Researchers at the University of California tested these throat teeth in flume experiments that simulated the jetting motion sunfish use to expel water after gulping prey. The teeth caught simulated gelatinous prey with 70% to 100% success and stayed locked in their sockets even at 50 times the normal jetting force. In effect, the throat acts as a retention cage, trapping slippery, soft-bodied prey that would otherwise slide right back out. This is a rare evolutionary solution, convergent with the throat spikes found in leatherback sea turtles and other unrelated species that face the same challenge of eating gelatinous animals.
Deep Dives and Foraging Strategy
Sunfish don’t just drift at the surface waiting for jellyfish to float by. Tracking data from the southern California Current system shows they actively migrate up and down through the water column on a daily cycle, following the vertical migration of their prey. During the day, sunfish dive deep. Occasionally they descend beyond 500 meters (about 1,600 feet). At night, they move into shallower water as zooplankton rise toward the surface.
They also target specific oceanographic features.

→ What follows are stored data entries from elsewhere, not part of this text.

(** One channel of the pixel, from its accumulated colour [c] and the
    dither [rnd]. *)
Lemma channel_range (u : Uniforms) (c rnd : R) :
  0 <= uGlowAmount u -> 0 < uPillarWidth u ->
  0 <= uNoiseIntensity u -> 0 <= uIntensity u ->
  0 <= c -> 0 <= rnd < 1 ->
  - (uNoiseIntensity u / 15 * uIntensity u)
  <= (tanh (c * uGlowAmount u / (uPillarWidth u / 3))
      - rnd / 15 * uNoiseIntensity u) * uIntensity u
  <= uIntensity u.
Proof.
  intros Hg Hw Hn Hi Hc [Hr0 Hr1].
  assert (Harg : 0 <= c * uGlowAmount u / (uPillarWidth u / 3)).
  { replace (c * uGlowAmount u / (uPillarWidth u / 3))
      with (c * uGlowAmount u * (3 / uPillarWidth u)) by (field; lra).
    apply Rmult_le_pos; [apply Rmult_le_pos; assumption | ].
    apply Rlt_le, Rdiv_lt_0_compat; lra. }
  pose proof (tanh_nonneg _ Harg) as Hlo.
  pose proof (tanh_bounds (c * uGlowAmount u / (uPillarWidth u / 3)))
    as [_ Hhi].
  revert Hlo Hhi.
  generalize (tanh (c * uGlowAmount u / (uPillarWidth u / 3))).
  intros th Hlo Hhi.
  assert (Hd : 0 <= rnd / 15 * uNoiseIntensity u <= uNoiseIntensity u / 15).
  { split.
    - apply Rmult_le_pos; [lra | exact Hn].
    - replace (rnd / 15 * uNoiseIntensity u)
        with (rnd * (uNoiseIntensity u / 15)) by field.
      assert (0 <= uNoiseIntensity u / 15) by lra. nra. }
  revert Hd. generalize (rnd / 15 * uNoiseIntensity u).
  generalize (uNoiseIntensity u / 15). revert Hi.
  generalize (uIntensity u). intros I HI q d [Hd0 Hd1].
  split.
  - assert (0 <= (th - d + q) * I) by (apply Rmult_le_pos; lra). lra.
  - assert (0 <= (1 - (th - d)) * I) by (apply Rmult_le_pos; lra). lra.
Qed.
(* ===== verification/Prelude.v ===== *)
(** * ScrivaDB storage engine: a verification development

    ScrivaDB (the Go module under [src/]) is an append-only document store.  A
    collection is a directory of NDJSON segment files; every write appends one
    checksummed line to the active segment, a primary index maps each record id
    to the place of its latest line, secondary indexes map field values to ids,
    and everything in memory can be rebuilt from the lines.  This development
    models the engine of one collection, from bytes to operations, the commit
    and the recovery of transactions across collections, the replication of a
    leader's writes to its followers, and who may call what, and proves that what they acknowledge is
    what their files hold.

    ** Files, and the code they model

    - [Prelude]: results, bytes, machine integers, binary search, stable sort.
    - [GoNum], [Json], [Value], [GoTime]: what the engine uses of Go's standard
      library: decimal printing and parsing of float64 and of integers,
      encoding/json (escaping, whitespace, duplicate members, key order, bytes
      that are not UTF-8 replaced by U+FFFD in both directions), [any] values with
      [fmt.Sprint], time.Time in UTC with RFC 3339.  A string of the model is any
      sequence of bytes; the well-formedness predicates ([value_wf], [data_wf],
      [entry_wf], [stamped_wf], [fits]) ask for UTF-8 where a value has to survive
      a line.
    - [Store]: [store/ndjson.go].  [Entry], its CRC-32C over the printed
      fields, [Encode] and [Decode] on the exact bytes of a line.
    - [Filter]: [query/filter.go].  [Compare], [equal], field predicates, trees.
      The regular expression engine is a parameter.
    - [Wire]: [engine/xtx_wire.go].  The stamped lines of transactions.
    - [Codec]: the class [LineCodec] the segment code is proved against, with
      an instance for plain and one for stamped lines.
    - [Segment]: [engine/segment.go].  A segment is its file's bytes, the
      committed size and the handle; the outcome of each file call is read from
      a list of faults, and a failed write may leave any prefix of its bytes.
    - [Index]: [engine/index.go].  The primary index and its rebuild.
    - [SecondaryIndex]: [engine/secondary_index.go].  Buckets, reverse map, the
      sorted view of a homogeneous field, lookups, rebuild.
    - [Collection]: the record operations of [engine/collection.go], with
      [ttl.go], [fence.go], [quota.go] and the emit side of watchers, as state
      passing functions ([M]) that keep the state reached at an early return.
    - [Keyed]: index management, string keys ([engine/keys.go]), compare and
      swap.
    - [Batch]: [InsertMany], [CommitTx], routing ([engine/batch_atomic.go]), the
      reaper, the staging buffers ([engine/txmanager.go]).
    - [CollInv], [CollStep], [CollOps], [CollThm]: the invariant [cinv c L] (the
      segments of [c] hold exactly the lines [L], the primary index is the
      replay of [L]), a weakest-precondition calculus for [M], the
      specification of each write, and the theorems on sequences of operations.
    - [Unique]: secondary indexes follow the log; unique indexes stay unique.
    - [BatchInv], [BatchThm]: batches and transactions are all or nothing.
    - [Compactor]: [engine/compactor.go].  A whole compaction pass: resolving the
      sealed segments, migrating encryption, writing and rebalancing the output,
      the swap, with each file call failing or not.  [CompactInv],
      [CompactWrite], [CompactThm] carry its proof.
    - [Manifest]: [engine/compact_manifest.go].  The swap as a list of atomic
      directory steps, the manifest file, recovery; [ManifestThm] its proof.
    - [Base64], [Encryption]: [crypto/envelope.go], [crypto/keyring.go],
      [crypto/keycheck.go], [engine/encryption.go],
      [engine/encryption_admin.go].  Envelopes, key rings, field and record
      mode, policy changes.  The cipher is a parameter.  [EncryptionThm] proves
      that this encryptor is what the class-like record [encryptor] of
      [Collection] promises to the rest of the engine.
    - [Heap], [Scan]: [engine/scan.go] and [engine/count.go].  The bounded heap,
      views, both query plans, ordered and unordered scans, page tokens,
      counts.  [ScanThm] (what a plan visits), [QueryThm] (unordered scans and
      counts) and [OrderThm] (ordered pages and tokens) carry the proofs.
    - [Sha256], [Journal]: [engine/xtx_journal.go].  The journal in which the
      coordinator of cross-collection transactions decides: its lines byte for
      byte, the decision table, commits, aborts, retirements, checkpoints and
      opening, with each file call failing or not.  [JournalThm] (lines and
      table), [JournalInv] (the invariant of the file and each operation),
      [JournalOps] (runs) and [JournalSafe] (runs, crashes and reopening).
    - [Salvage]: [engine/salvage.go].  The scan that reads every intact line of a
      damaged segment.  [Names]: [engine/names.go], the names of collections.
    - [XTx]: [engine/xtx_prepare.go] and [engine/xtx_recovery.go].  A transaction
      across collections: stamped runs in the active segments, their syncs, the
      decision, the undoing; and the recovery of a root directory, from the
      version gate to the truth table and the cutting of dead runs.  [XTxInv] and
      [XTxRecover] prove what recovery does on a root; [XTxPrep] what the steps
      of the protocol do to the participants under every fault; [XTxAtomic] what
      a crash leaves of the decision; [XTxCommit] puts them together;
      [XTxSample] evaluates a commit over two collections.
    - [XSpec]: [internal/xtxspec], the repository's pure statement of the decision
      rules, the recovery truth table and the checklist of crash points;
      [XSpecThm] proves that the engine refines it.
    - [Format]: [engine/xtx_format.go], the format file of a root and its order
      with the journal at first use.
    - [UnixTime], [Envelope]: [engine/replication_envelope.go].  The envelope in
      which a transaction is shipped: canonical data, validation, the digest's
      input byte for byte, the JSON form; [EnvelopeThm] its proof.
    - [Replication]: [engine/replication.go].  The broker (numbering, the ring
      bounded by weight, subscribers and back-pressure, reserved blocks of
      numbers), the watermark file, promotion.  [ReplicationThm] proves the
      broker's steps, [ReplFeed] runs of a node with its streams and restarts (a
      promotion is the three steps of the code: the flip of the role, the
      reseeding of the counter, the watermark write), [ReplSample] evaluates some.
    - [ReplApply]: [applyEntry] of [engine/replication.go] with the key check of
      [engine/keys.go]; [ReplConverge] follows a leader's feed on a follower.
    - [IndexFile]: the snapshot file of [engine/index.go], byte for byte, with the
      coverage of every segment; [IndexFileThm] its round trip.  [IndexRecover]:
      [engine/index_recovery.go], which decides at open how far the file is
      trusted; [IndexRecoverThm] its proof and samples.
      [SidxFile]: the same for secondary indexes ([engine/secondary_index.go]),
      with [SidxFileThm] and [SidxSample].
    - [Verify]: [engine/verify.go], [engine/verify_checks.go] and the gate of
      [engine/integrity_policy.go].  The checks of a collection and their findings.
      [VerifyThm] proves what the gate decides, [VerifyIndex] what the comparison of
      the primary index reports, [Reopen] that a collection reopens with its index,
      with samples of all three.
    - [Auth]: [internal/auth] (keys, principals, the policy matrix, the unary and
      the stream interceptor, client certificates), both interceptors proved
      against the capability model.  [Server]: the owners of transaction handles
      ([server/handle_owner.go]) with the handlers that use them, and
      [ListCollections], with their proofs.
    - [XDb]: [engine/xtx_commit.go], the whole commit of a transaction over several
      collections of one database; [XDbThm] its effect on what readers see and
      where each operation is stored.
      [XHandle]: [engine/xtx_handle.go], the handles that stage and read before a
      commit, their registry and expiry; [XHandleThm] their isolation, with samples of both.

    ** What the theorems show

    - Bytes: decoding inverts encoding; a line has one newline, at its end; one
      changed byte never decodes to a different entry; a stamped line is
      accepted only with its own checksum.
    - Segments: an append adds its whole line or nothing, for every fault; a
      crash in the middle of an append loses that append only.
    - Indexes: replay keeps the last visible write of each id, in segment order
      whatever order the files are listed in; the secondary index is its
      abstract map; equality and range lookups return exactly the ids whose
      value satisfies the predicate.
    - Collections: each write appends its line and updates the index, or is
      refused and changes nothing, or leaves the collection fenced; over any
      sequence of operations and faults the acknowledged writes are in the log;
      a read returns the record the log holds; an expired record never comes
      back; quotas and unique indexes hold.
    - Batches: all lines or none, with the index restored.
    - Compaction: a finished pass answers every read as before it; a crash
      between any two steps of the swap is repaired by recovery to the old or
      the new set of segments, never a mixture.
    - Encryption: what was sealed is read back under every later policy of the
      collection, and the stored form does not hold an encrypted field in the
      clear.
    - Queries: a scan visits exactly the live matching records, each once, by
      either plan and while others append; an ordered page is the slice of the
      sorted matches; tokens tile them; a count is the number of matches.
    - Journal: an acknowledged decision survives any later failure and crash,
      no decision is made up, ids are not reissued, and a line is accepted only
      as the exact encoding of a record.
    - Transactions across collections: whatever file calls fail and wherever the
      process crashes, recovery succeeds and every participant shows the whole
      run or none does, as was reported; recovery decides each transaction as the
      truth table of the specification does, and changes nothing readers see.  In
      a running database a commit applies all of its operations at one instant at
      which every read it depends on holds, or changes nothing, and each of its
      operations is stored with its data where its index entry points;
      transactions by handle are serializable over point reads (by presence and
      revision) and writes.
    - Access: a call, unary or streaming, reaches its handler exactly when its key's
      principal holds what the policy asks for; a key with an allow-list never gets past it; a handle is
      used only by the credential that began it.
    - Replication: a stream that is not cut off hands out every record published
      after its start, in order, once; in orderly runs numbers are not reissued
      across restarts and promotions; a commit that was reserved last and could not
      be published makes every follower resynchronise; publishing terminates and keeps ring and queues within
      their bounds; a follower that is fed the leader's log, with any overlap,
      ends with the leader's records; an envelope whose contents were changed
      keeps its digest only at a SHA-256 collision.
    - Index files: an index recovered at open is the index a full replay of the
      segments gives, wherever the directory was moved, whatever was appended
      since the file was written, and whichever file call fails; so is a
      secondary index; a collection reopens with the index it had in memory.
    - Verification: the gate of an open accepts exactly the segments that read back
      with one writer's history; the check of the primary index reports a difference
      exactly when there is one.
    - Damaged files: the tolerant scan reports an entry if and only if its line is
      intact, and accounts for every byte once.

    ** Bounds and fuel

    Integers are [Z] with Go's wrap-around written where the code computes
    ([u64], [i64]); theorems that need no overflow say so ([room]).  Parsers
    take fuel equal to the length of their input plus one and are proved to
    have enough; the recovery loop takes the file length, which bounds its
    512-byte steps; the heap's sift loops take the number of levels they can
    climb and are proved to restore the heap with it; the eviction loop of the
    replication ring takes the number of records in it.  Runs of a replication
    node have a ring, watermark writes that succeed (failing ones are modelled,
    and the effect of a damaged file is a finding) and fewer than 2^64 numbers;
    they are orderly ([orderly]): no record is numbered between the flip of a
    promotion and its watermark write, and the applied watermark moves on a
    follower only, which the code does not enforce (findings).
    A point read of a handle makes four attempts and is proved to need no more.
    Concurrency: every modelled operation runs under the
    collection's lock, so callers interleave as sequences of operations; a
    commit over several collections is one step from its last lock on, and
    between the operations of a handle the database may change in any way; a scan
    reads outside it, and its segments are replaced, between the capture and
    the reads, by segments to which any whole lines were appended.  A crash keeps
    of each file at least what was last forced to disk and cuts the rest at any
    byte; a truncation is taken to be kept.

    ** Findings

    [Store.empty_data_unreadable], [Filter.Compare_cycle],
    [SecondaryIndex.eq_bucket_misses_negative_zero], [Unique.resurrected_key],
    [Unique.expired_holder_blocks_keyed_operations],
    [CompactThm.undecided_evidence_reordered],
    [EncryptionThm.disabled_record_mode_loses_field],
    [EncryptionThm.migrated_empty_record], [EncryptionThm.mode_switch_refused],
    [OrderThm.mixed_kinds_pages_differ], [OrderThm.negative_offset_panics],
    [XTxSample.failed_commit_blocks_open], [XSpecThm.set_digest_differs],
    [JournalSafe.bad_key_unreadable], [ReplSample.reserved_number_taken_skips],
    [ReplSample.late_apply_reissues], [ReplSample.promotion_window_reissues],
    [ReplSample.promotion_without_ring_reissues],
    [ReplSample.damaged_watermark_restarts],
    [IndexRecoverThm.late_commit_missed],
    [IndexRecoverThm.tolerant_rebuild_forgets_deadlines],
    [Reopen.undecided_run_reported], [Server.sweep_forgets_live_handle],
    [XHandleThm.read_lock_twice_deadlocks],
    [XHandleThm.insert_over_existing] and
    [XHandleThm.rejected_stage_conflicts] exhibit inputs on which the code does not do what its comments say.

    ** Not modelled

    Aggregates (sums of IEEE doubles), opening a directory, the atomic form of the
    batches of one collection (an interface of [Batch]), applying a replicated
    transaction and the transport of the feed, the check of the transaction
    graph and the repair tool, the conversion of requests at the server, the
    command line and generated code. *)
From Stdlib Require Import Ascii Lia ZArith.
From stdpp Require Import prelude gmap strings sorting.
(* ===== verification/GoNum.v ===== *)
(** * Go's [float64] values: comparison, formatting and parsing

    A finite [float64] is represented by its shortest decimal representation,
    as the [decimalSlice] of Go's [strconv] does: a sign, the significant
    digits and the position of the decimal point ([0.d1d2...dn * 10^dp]).
    Distinct floats have distinct shortest decimals and the order of two floats
    is the order of their shortest decimals, so comparison, [fmt]'s [%v] and
    [encoding/json]'s number format are exact on this representation; what is
    not represented is the rounding of a literal with more significant digits
    than its nearest float needs.  Infinities and NaN do not occur: JSON has no
    literal for them. *)
From Stdlib Require Import Ascii Lia ZArith.
From stdpp Require Import prelude gmap strings sorting.
From S2P Require Import Prelude.

Record float64 : Type := MkF {
  f_neg : bool;
  f_digs : list nat;
  f_dp : Z
}.

#[global] Instance float64_eq_dec : EqDecision float64.
Proof. solve_decision. Defined.

(** The digits of a shortest decimal: no leading and no trailing zero; zero has
    no digit; the decimal exponent is in the range of the double format. *)
Definition canonical (f : float64) : Prop :=
  Forall (λ d, d < 10) (f_digs f) ∧
  f_digs f !! 0 ≠ Some 0 ∧ last (f_digs f) ≠ Some 0 ∧
  (f_digs f = [] → f_dp f = 0%Z) ∧
  (-323 ≤ f_dp f ≤ 309)%Z.

(** ** Comparison *)

Definition mant (ds : list nat) : Z :=
  foldl (λ a d, (10 * a + Z.of_nat d)%Z) 0%Z ds.

Definition f_exp (f : float64) : Z := (f_dp f - Z.of_nat (length (f_digs f)))%Z.

Definition smant (f : float64) : Z :=
  if f_neg f then (- mant (f_digs f))%Z else mant (f_digs f).

(** The value of [f] in units of [10^e], for [e <= f_exp f]. *)
Definition scaled (f : float64) (e : Z) : Z := (smant f * 10 ^ (f_exp f - e))%Z.

Definition float_cmp (f g : float64) : comparison :=
  let e := Z.min (f_exp f) (f_exp g) in
  Z.compare (scaled f e) (scaled g e).

Definition float_eqb (f g : float64) : bool :=
  match float_cmp f g with Eq => true | _ => false end.

Definition float_ltb (f g : float64) : bool :=
  match float_cmp f g with Lt => true | _ => false end.

(** ** Formatting *)

Definition digit_char (d : nat) : ascii := ascii_of_nat (48 + d).

Definition char_digit (c : ascii) : option nat :=
  let n := nat_of_ascii c in
  if decide (48 ≤ n ∧ n < 58) then Some (n - 48) else None.

Arguments digit_char : simpl never.
Arguments char_digit : simpl never.

Definition zeros (n : nat) : bytes := replicate n "0"%char.

Definition sign_of (neg : bool) : bytes := if neg then ["-"%char] else [].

Coastal upwelling fronts, where cold, nutrient-rich water meets warmer surface water, create concentrated patches of prey. Zooplankton surveys off central Baja California, Mexico, found dense populations of salps on the warm side of these fronts, exactly where tagged sunfish were spending their time. This kind of targeted foraging suggests sunfish are far more strategic feeders than their slow, drifting reputation implies.
The Low-Calorie Problem
Jellyfish and salps are mostly water. Bomb calorimetry measurements of three common jellyfish species found energy densities ranging from just 0.10 to 0.18 kilojoules per gram of wet mass. For comparison, a small fish packs roughly 20 to 40 times more energy per gram. Salps are similarly dilute, with an estimated 12% of their dry weight consisting of water trapped in their tissues rather than usable nutrition.
This creates a volume problem. Adult ocean sunfish typically weigh between 247 and 1,000 kilograms, and they need to eat 1% to 3% of their body weight each day. For a 500-kilogram sunfish, that means consuming 5 to 15 kilograms of food daily. If most of that food is gelatinous prey with minimal caloric value, the sunfish has to eat enormous quantities just to break even. This likely explains why sunfish also eat higher-energy foods like fish and crustaceans when available, and why they spend so much time actively searching productive ocean fronts rather than passively drifting.
Their digestive system reflects this diet. The stomach is small and underdeveloped, but the intestine is exceptionally long and deeply coiled, occupying most of the abdominal cavity. Sunfish also lack a pyloric caecum, the finger-like pouches that many fish use for additional digestion. Instead, the sheer length of the intestine provides extended surface area to extract whatever nutrition exists in their watery prey.
Plastic: A Growing Risk
Because sunfish feed on translucent, drifting organisms, they face the same plastic ingestion risk as sea turtles. Floating plastic bags and film can closely resemble jellyfish in the water column. Documentation of this problem in sunfish is still limited compared to turtle research, but a study from the western Mediterranean Sea confirmed plastic fragments in the digestive system of a sunfish for the first time. The fragment was classified as a mesoplastic, a piece between 5 and 25 millimeters. Given how much gelatinous prey sunfish consume and how visually similar some plastics are to that prey, the actual frequency of ingestion is likely higher than current records suggest.